Records to process:
(** The running totals: the cumulative profit is the running sum of the
    recorded profits, in every record and in the working variable; the
    working revenue and cost are those of the last record. *)
Lemma loop_running (n : nat) (st : LoopState) :
  st_results st = [] -> st_cumulativeProfit st = 0 ->
  let st' := loop n 1 st in
  st_cumulativeProfit st' = sum_list (map pr_profit (st_results st')) /\
  (forall p rec, nth_error (st_results st') p = Some rec ->
     pr_cumulativeProfit rec
     = sum_list (map pr_profit (firstn (S p) (st_results st')))) /\
  st_revenue st' = last (map pr_revenue (st_results st')) (st_revenue st) /\
  st_cost st' = last (map pr_cost (st_results st')) (st_cost st).
Proof.
  intros Hres Hcum.
  pose (I := fun (t : nat) (s : LoopState) =>
    st_cumulativeProfit s = sum_list (map pr_profit (st_results s)) /\
    (forall p rec, nth_error (st_results s) p = Some rec ->
       pr_cumulativeProfit rec
       = sum_list (map pr_profit (firstn (S p) (st_results s)))) /\
    st_revenue s = last (map pr_revenue (st_results s)) (st_revenue st) /\
    st_cost s = last (map pr_cost (st_results s)) (st_cost st)).
  assert (HI : I (n + 1)%nat (loop n 1 st)).
  { apply loop_invariant.
    - intros t s (Hc & Hp & Hr & Hk).
      destruct (step_appends t s) as (rec & Er & _ & _ & Erev & Ecost & Ecum & Esum).
      unfold I. rewrite Er, !map_app. cbn [map].
      rewrite sum_list_snoc, !last_last. repeat split.
      + rewrite Esum, Hc. reflexivity.
      + intros p r Hn.
        destruct (Nat.lt_ge_cases p (List.length (st_results s))) as [Hlt | Hge].
        * rewrite nth_error_app1 in Hn by exact Hlt.
          rewrite firstn_app.
          replace (S p - List.length (st_results s))%nat with 0%nat by lia.
          cbn [firstn]. rewrite app_nil_r. exact (Hp p r Hn).
        * rewrite nth_error_app2 in Hn by exact Hge.
          destruct (p - List.length (st_results s))%nat as [|q] eqn:Eq.
          -- cbn in Hn. injection Hn as <-.
             rewrite firstn_all2 by (rewrite length_app; cbn; lia).
             rewrite map_app. cbn [map]. rewrite sum_list_snoc.
             rewrite Ecum, Esum, Hc. reflexivity.
          -- cbn in Hn. destruct q; discriminate.
      + symmetry. exact Erev.
      + symmetry. exact Ecost.
    - unfold I. rewrite Hres, Hcum. cbn. repeat split. intros [|p] r; discriminate. }
  exact HI.
Qed.

(** Without [stochastic], the loop makes no draw. *)
Lemma loop_no_draws (Math_random' : nat -> float) (n : nat) :
  stochastic = false ->
  forall t st,
  loop n t st
  = period_loop Math_pow overrides growthRateBase costRateBase sDefaults
                oneTimeInvestments marketingPerPeriod priceDeltaPercent
                stochastic Math_random' n t st.
Proof.
  intros Hs. unfold loop. rewrite Hs.
  induction n as [|n IH]; intros t st; [reflexivity|].
  cbn [period_loop]. rewrite IH. reflexivity.
Qed.

End LoopFacts.

(** ** Runs of the advanced engine *)

(** The engine runs whenever the identifiers it is given resolve. *)
Lemma runAdvancedSimulation_inv
      (Math_pow : float -> float -> float)
      (Business_findByPk : JsVal -> option Business)
      (Strategy_findByPk : JsVal -> option Strategy)
      (businessId strategyId : JsVal) (periods : nat) (overrides : Overrides)
      (scenario : string) (stochastic : bool) (Math_random : nat -> float)
      (r : SimulationResult) :
  runAdvancedSimulation Math_pow Business_findByPk Strategy_findByPk
                        businessId strategyId periods overrides scenario
                        stochastic Math_random = Ok r ->
  r = simulate Math_pow
               (if truthy businessId then Business_findByPk businessId else None)
               (if truthy strategyId then Strategy_findByPk strategyId else None)
               periods overrides scenario stochastic Math_random.
Proof.
  unfold runAdvancedSimulation.
  destruct (truthy businessId && absent _); [discriminate|].
  destruct (truthy strategyId && absent _); [discriminate|].
  intros H. injection H as <-. reflexivity.
Qed.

Task directions:
Copy out each line of the material above, word for word, from the first down to the line containing "pose (I := fun (t : nat) (s : LoopState) =>". Add nothing.

Exercise response:
(** The running totals: the cumulative profit is the running sum of the
    recorded profits, in every record and in the working variable; the
    working revenue and cost are those of the last record. *)
Lemma loop_running (n : nat) (st : LoopState) :
  st_results st = [] -> st_cumulativeProfit st = 0 ->
  let st' := loop n 1 st in
  st_cumulativeProfit st' = sum_list (map pr_profit (st_results st')) /\
  (forall p rec, nth_error (st_results st') p = Some rec ->
     pr_cumulativeProfit rec
     = sum_list (map pr_profit (firstn (S p) (st_results st')))) /\
  st_revenue st' = last (map pr_revenue (st_results st')) (st_revenue st) /\
  st_cost st' = last (map pr_cost (st_results st')) (st_cost st).
Proof.
  intros Hres Hcum.
  pose (I := fun (t : nat) (s : LoopState) =>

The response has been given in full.